Per dare un saggio del pensiero di questo dotto e pio Prelato riproduciamo parte della lettera che indirizzò alla Diocesi di Galtellì-Nuoro a margine dei moti delle Romagne del 1859. Una testimonianza della sua tetragona fede nel Papato Romano, un buon sussidio per rafforzare la nostra.

“Il Pontificato cristiano, ch’è l’incarnazione vivente della religione dello stesso nome, non potea stare perpetuamente sepolto nelle catacombe che servirongli quasi di culla nella sua infanzia dei tre secoli, i quali colle persecuzioni e col martirio tentarono in vano di soffocarlo nel proprio sangue ancora in fasce. Perocchè dovendo tutta adempiere l’alta sua missione in ogni confine dello spazio sino alla consumazione del tempo, dovea perciò disseppellirsi ed apparire nel mondo stupefatto, armato d’una forza invincibile. Onde che giunti i pieni giorni della sua virilità sprigionatosi appena da quelle oscure caverne, il Vicario di Gesù Cristo presentossi col libro delle di lui eterne verità e col codice delle di lui divine leggi, coronato dal Re dei Re e dal Signore di tutti i dominii della terra sovrano del mondo, al gran Costantino, che compreso dal più alto sentimento di rispetto e di venerazione ne abbandonò volentieri la metropoli. Capì l’uomo grande che alla maestà, allo splendore, all’autorità del Vice-Dio sulla terra non potea reggere la maestà, lo splendore, l’autorità dell’Impero. Il quale avendo adempiuta la sua missione di preparare colla sua dominazione, colla sua gloria, coi suoi trionfi la Reggia a questo Monarca divino, dovette dopo un corso di quasi quindici secoli rimontare con passo retrogrado alle sue primitive origini, ai confini dell antica Troia ed ivi attendere come tutte le cose umane il suo sfacimento, la sua morte nell’ultimo dei suoi più gloriosi monumenti nella ricca, grande bella superba Costantinopoli.
Ma e d’onde mai tanta pieghevolezza nell’animo del vincitore di Massenzio e due volte domatore di Licinio alla presenza dell’umile Silvestro? D’onde tanta generosità nel Signore di quel Trono, che dissoluto e crudele pei tributi e tesori di centoottantamila leghe quadrate non avea più forte sostegno che l’ambizione? D’onde tanta riverenza nell’erede di quella Roma che sede dell’orgoglio, imponendo dall’Oceano Atlantico all’Eufrate e dal Muro Antonino al monte Atlante i suoi voleri a venticinque diverse nazioni, si gloriava di riscuoterne ancora gli omaggi? D’onde mai tanta religione nel cuore dell Imperatore Costantino?
Dio immortale! È da voi che solo disponete del cuore e del volere libero degli uomini con quei modi che sono proprii solamente della vostra infinita potenza.

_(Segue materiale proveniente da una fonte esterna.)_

Lemma performs_connection db sql values ps op {A : Type} (callback : C -> action E A) :
  encoded values ps ->
  (forall c e, exists failed, engine_answer c sql ps e failed (callback c e).2 /\ (failed = true -> not_ok (callback c e).1) /\
     (callback c e).1 <> Waits) ->
  performs db (Ok (sql, values)) (with_connection db op callback).
Proof.
  intros Hps Hc s o s'. unfold with_connection, transaction_with_connection, slot_with_connection, on_engine.
  destruct (sqlite_transaction db) as [id|] eqn:Et.
  - destruct (mjoin (transactions s !! id)) as [c|] eqn:Ec; [|intros [= <- <-]; by split; auto].
    destruct (callback c (engine s)) as [o1 e1] eqn:E1. intros [= <- <-].
    destruct (Hc c (engine s)) as (failed & Hcall & Hf & Hw). rewrite E1 in Hcall, Hf, Hw.
    split; [done|done| |done]. right. exists c, sql, values, ps, failed. unfold usable. by rewrite Et, Ec.
  - destruct (slot s) as [c|] eqn:Ec; [|intros [= <- <-]; by split; auto].
    destruct (callback c (engine s)) as [o1 e1] eqn:E1. intros [= <- <-].
    destruct (Hc c (engine s)) as (failed & Hcall & Hf & Hw). rewrite E1 in Hcall, Hf, Hw.
    split; [done|done| |done]. right. exists c, sql, values, ps, failed. unfold usable. by rewrite Et, Ec.
Qed.

Lemma try_map_encoded values l : try_map sqlite_parameter values = Ok l -> encoded values (sqlite_sql <$> l).
Proof. intros HF%try_map_ok. unfold encoded. rewrite Forall2_fmap_r. eapply Forall2_impl; [|exact HF]. intros v x Hx. by exists x. Qed.

Lemma query_many_performs db m op sql values : performs db (Ok (sql, values)) (query_many db m op sql values).
Proof.
  apply performs_prefix. intros ps Hps. apply performs_connection with (ps := sqlite_sql <$> ps); [by apply try_map_encoded|].
  intros c e. destruct (query c sql (sqlite_sql <$> ps) e) as [r e'] eqn:Eq. exists (query_failed r).
  split; [by apply answer_query|]. split; [|done]. intros Hf a. destruct r as [[rows [error|]]| | |]; try done.
  unfold decode_rows. cbn. by destruct (try_map (sqlite_row_to_value m) rows).
Qed.

Lemma row_performs {A : Type} db op sql values ps (k : res string Z -> result A) : encoded values ps ->
  (forall r a, row_failed r = true -> k r <> Ok a) ->
  performs db (Ok (sql, values)) (with_connection db op (fun c e => let '(r, e) := query_row_i64 c sql ps e in (Done (k r), e))).
Proof.
  intros Hps Hk. apply performs_connection with (ps := ps); [done|].
  intros c e. destruct (query_row_i64 c sql ps e) as [r e'] eqn:Eq. exists (row_failed r).
  split; [by apply answer_row|]. split; [|done]. intros Hf a [= Ha]. by eapply Hk.
Qed.

Lemma query_optional_performs db m op sql values : performs db (Ok (sql, values)) (query_optional db m op sql values).
Proof. apply performs_then, query_many_performs. Qed.

Lemma query_one_performs db m op sql values : performs db (Ok (sql, values)) (query_one db m op sql values).
Proof. apply performs_then, query_optional_performs. Qed.
(* ===== verification/DatabaseProofs.v ===== *)
(** * The database capability, proved

    Over any engine that keeps the documented behaviour of transactions, the
    session of a machine implements nested transactions: a working copy that a
    commit makes durable, and a stack of savepoints.  Its calls never wait for
    themselves, the connection is always in one place, and it is given back
    when the machine ends.  The method [transaction] is all or nothing. *)

From stdpp Require Import base tactics list strings option numbers.
From Stdlib Require Import ZArith NArith Lia Ascii String.
From S2P Require Import Prelude RustStr RustText RustFloat BTree Syntax Lexer Parser Bytecode Compiler Macro Expander.
From S2P Require Import Value VmState Vm ActiveRecord Database ActiveRecordProofs.

Open Scope string_scope.
Open Scope list_scope.
Open Scope nat_scope.

(** ** Nested transactions

    What the transactions of SQL promise: the durable data, and in a
    transaction the working data and the savepoints, the newest first.  SQLite
    lets a savepoint open a transaction where there is none; the savepoints of
    such a transaction are not followed ([None]). *)
Record View (D : Type) : Type := mkView { durable : D; pending : option (D * option (list (string * D))) }.
Arguments mkView {D}.
Arguments durable {D}.
Arguments pending {D}.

Da voi, che solo Dio dei secoli eterni, solo Creatore di tutto l’universo, solo vincitore di tutte le potenze che ne aveano abusato in ogni reprobo senso, e che vi avevano misconosciuto e vilipeso con ogni specie di superstizioni, con ogni sorta di vizii, con ogni maniera di atrocità, avete voluto dare con questo atto una prova pubblica del vostro trionfo sul regno di Lucifero, che da quel seggio supremo di tutti i poteri degli Dei e degli uomini dominava tutta la terra colla prepotenza di questi, e col prestigio di quelli. Da voi, che volendo elevare la Cattedra della verità per significare gli oracoli della increata vostra Sapienza, edificare il tempio della virtù, per pubblicare i decreti della vostra divina volontà costruire, l’altare dell’Olocausto per offerire la Vittima immacolata, innalzare il soglio del vostro dominio supremo per ricevere pubblicamente gli omaggi e le adorazioni dei vostri redenti, avete voluto impiegare per tutto ciò i frantumi del trono dell’idolatria, dell’errore, dell’empietà, dell’arbitrio affinché più facilmente potessero tutti i popoli venire alla cognizione della vostra Religione santissima e persuadersi per la grandezza del trionfo, che la vostra croce non è né scandalo, né stoltezza. Da voi che dovendo avere una Reggia la quale rappresentasse il vostro potere sulla terra avete consegnato al Custode del vostro Santuario e del vostro Tabernacolo, all’Interprete delle vostre leggi, al vindice del vostro onore, al dispensatore dei vostri tesori, al centro dell’unità della vostra Chiesa e Capo di tutti i membri che la compongono, al vostro Vicario insomma e rappresentante, la città dei Sette Colli che sola per le sue memorie e sue venture rispondeva alla sublime dignità e missione del vostro Pontificato.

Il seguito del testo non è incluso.